Reviews

The Other Side

The always wonderful Rosemary Harris is wasted in Ariel Dorfman’s dull anti-war play.

Rosemary Harris and Gene Farberin The Other Side
(Photo © Joan Marcus)
Rosemary Harris and Gene Farber
in The Other Side
(Photo © Joan Marcus)

In the age of mega-musicals, it’s hardly uncommon for audiences to leave the theater humming the scenery. But when you end up doing just that at an Off-Broadway play — especially one that was written by the celebrated Chilean playwright Ariel Dorfman (Death and the Maiden) and stars the estimable Rosemary Harris and John Cullum — something is defnitely wrong.

What lingers strongest in the memory after seeing The Other Side, Dorfman’s rather toothless, 75-minute-long sketch about the futility of war, is the remarkable facility that designer Beowulf Borrit has shown in transforming Manhattan Theatre Club’s Stage I into a war-torn, rubble-strewn land. (Sound designer Scott Killian and lighting designer Russell H. Champa also make strong contributions). From the mammoth wooden bed that dominates the center-stage cabin, above which hangs the portrait of an angelic-looking young boy, to the half-destroyed brick walls that flank the house, we are given a vivid picture of a land in disarray but its people and traditions somehow fundamentally intact.

Harris, one of the theater’s greatest living treasures, makes an equally vivid contribution whenever the script allows her to. A still-youthful 78, she brings her trademark dignity, conviction, and expressiveness to the role of headstrong Levana Julak, and she does everything possible — if not more — with a couple of nearly heartbreaking speeches in the play’s more serious second half. But watching Harris try to breathe life into this disappointing work only makes us long to see her in the kind of triumphant role that her contemporaries Lois Smith and Frances Sternhagen are now playing in The Trip to Bountiful and Seascape, respectively.

Levana and her husband, Atom Roma (Cullum, a bit tentative and far too All-American to be completely convincing in the role), are being paid by the government to temporarily bury the war’s dead until peace is declared and the bodies are rightfully claimed. The still-in-love couple has been doing this thankless work for the past 20 years; they are bound to it partially by duty and partially by the belief that their long-lost son Joseph, who ran away when the war began, will return to the familial homestead once the fighting is over.

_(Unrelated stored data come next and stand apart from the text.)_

(** Dictionary lookup on an insertion-ordered association list. *)
Fixpoint lookup {V} (k : string) (d : list (string * V)) : option V :=
  match d with
  | [] => None
  | (k', v) :: d' => if String.eqb k k' then Some v else lookup k d'
  end.

End Py.

Import Py.

(* ------------------------------------------------------------------ *)
(** ** ElementTree elements *)

Module ET.

Inductive elem : Type :=
  Elem (tag : string) (attrs : list (string * string))
       (text : option string) (tail : option string) (kids : list elem).

Definition tag (e : elem) : string := let 'Elem t _ _ _ _ := e in t.
Definition attrs (e : elem) : list (string * string) :=
  let 'Elem _ a _ _ _ := e in a.
Definition text (e : elem) : option string := let 'Elem _ _ x _ _ := e in x.
Definition tail (e : elem) : option string := let 'Elem _ _ _ x _ := e in x.
Definition kids (e : elem) : list elem := let 'Elem _ _ _ _ k := e in k.

(** [e.get(k)] *)
Definition get (e : elem) (k : string) : option string := lookup k (attrs e).

(** [e.get(k, '')] *)
Definition get_d (e : elem) (k : string) : string :=
  match get e k with Some v => v | None => "" end.

(** [e.iter()]: the element and its descendants, document order. *)
Fixpoint iter (e : elem) : list elem :=
  e :: (fix go (l : list elem) : list elem :=
          match l with [] => [] | c :: l' => app (iter c) (go l') end) (kids e).

(** The descendants of [e], document order ([.//*]). *)
Definition descendants (e : elem) : list elem := tl (iter e).

(** [e.findall(t)] / [e.find(t)]: direct children with tag [t]. *)
Definition findall (e : elem) (t : string) : list elem :=
  filter (fun c => String.eqb (tag c) t) (kids e).
Definition find (e : elem) (t : string) : option elem := hd_error (findall e t).

(** [e.findall('.//' + t)] / [e.find('.//' + t)]. *)
Definition findall_desc (e : elem) (t : string) : list elem :=
  filter (fun c => String.eqb (tag c) t) (descendants e).
Definition find_desc (e : elem) (t : string) : option elem :=
  hd_error (findall_desc e t).

(** [''.join(e.itertext())] *)
Fixpoint itertext (e : elem) : string :=
  match e with
  | Elem _ _ x _ k =>
      match x with Some t => t | None => "" end ++
      (fix go (l : list elem) : string :=
         match l with
         | [] => ""
         | c :: l' => itertext c ++
                      match tail c with Some t => t | None => "" end ++ go l'
         end) k
  end.

(** [e.tag.lower().split('}')[-1]]: the lower-cased local name. *)
Definition ltag (e : elem) : string := after_last "}" (lower (tag e)).

(** [e.tag.split('}')[-1].lower()] *)
Definition ltag' (e : elem) : string := lower (after_last "}" (tag e)).

End ET.

Import ET.

(* ------------------------------------------------------------------ *)
(** ** Type signature rendering ([extract_type_info]) *)

Module TypeInfo.

(** The three-way bound format shared by every [<size>]/[<range>] loop:
    [f"{lo}:{hi}"], [f"{lo}:"] or [f"{hi}"]. *)
Definition fmt_bounds (lo hi : option string) : option string :=
  match lo, hi with
  | Some l, Some h => if truthy l && truthy h then Some (l ++ ":" ++ h)
                      else if truthy l then Some (l ++ ":")
                      else if truthy h then Some h else None
  | Some l, None => if truthy l then Some (l ++ ":") else None
  | None, Some h => if truthy h then Some h else None
  | None, None => None
  end.

Definition size_part (s : elem) : option string :=
  fmt_bounds (get s "minLength") (get s "maxLength").

Definition range_part (r : elem) : option string :=
  fmt_bounds (get r "minInclusive") (get r "maxInclusive").

(** [size_ranges] as built from the direct [<size>] children and the first
    direct [<range>] child of [e]. *)
Definition size_ranges (e : elem) : list string :=
  app (flat_map (fun s => match size_part s with Some p => [p] | None => [] end)
           (findall e "size"))
  (match find e "range" with
     | Some r => match range_part r with Some p => [p] | None => [] end
     | None => []
     end).

(** The kinds whose constraints are put in square brackets. *)
Definition square_kind (t : string) : bool :=
  mem t ["int"; "long"; "unsignedint"].

Definition size_range_str (t : string) (srs : list string) : string :=
  match srs with
  | [] => ""
  | _ => if square_kind t then "[" ++ join ", " srs ++ "]"
         else "(" ++ join ", " srs ++ ")"
  end.

Definition enum_values (e : elem) : list string :=
  flat_map (fun x => match get x "value" with Some v => [v] | None => [] end)
           (findall e "enumeration").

Amazingly, that truce finally arrives, but there’s no happy ending on the way. A young border guard (Gene Farber) unceremoniously arrives to inform the couple that their house actually sits directly on the borderline of the two warring countries — and that, under the armistice, they must return to their homelands to be repatriated and never see each other again. Why? He was born in Tomis, she in Constanza, and those are the two countries in conflict. At this point, Dorfman gets a couple of laughs from having the house divided exactly in half, with the guard asking each member of the couple for papers each time one wants to move to the other side of the dwelling. But this joke wears thin relatively quickly, and Dorfman seems unsure where to go next.

In need of a plot, Dorfman has Levana suddenly decide that the guard is actually their son and set about trying to convince him and Atom that she’s right. But the young man isn’t keen to play along, especially since any sort of familial bonding distracts him from the mission at hand. While there could be some poignancy drawn from this conceit, the character seems more like a construct than a flesh-and-blood human being; and Farber, though appealing, doesn’t seem to have the skill to reconcile the young man’s contradictions. Then again, he hasn’t gotten much help from director Blanka Zizka, who never settles on a consistent tone for the play or its players. This is the production’s biggest problem.

I suspect that MTC’s decision to produce this play may stem in part from waiting to make some sort of political anti-war statement. Theaters all across the country have been latching onto works that bring up this important issue, whether subtly (Rope), blatantly (Journey’s End), or even musically (Two Gentleman of Verona). Yes, let’s bring all the boys back home as soon as possible; but, while we wait, let’s not squander the talents of geniuses like Harris and Cullum or disappoint sophisticated audience members who could better spend their time writing letters to our government officials.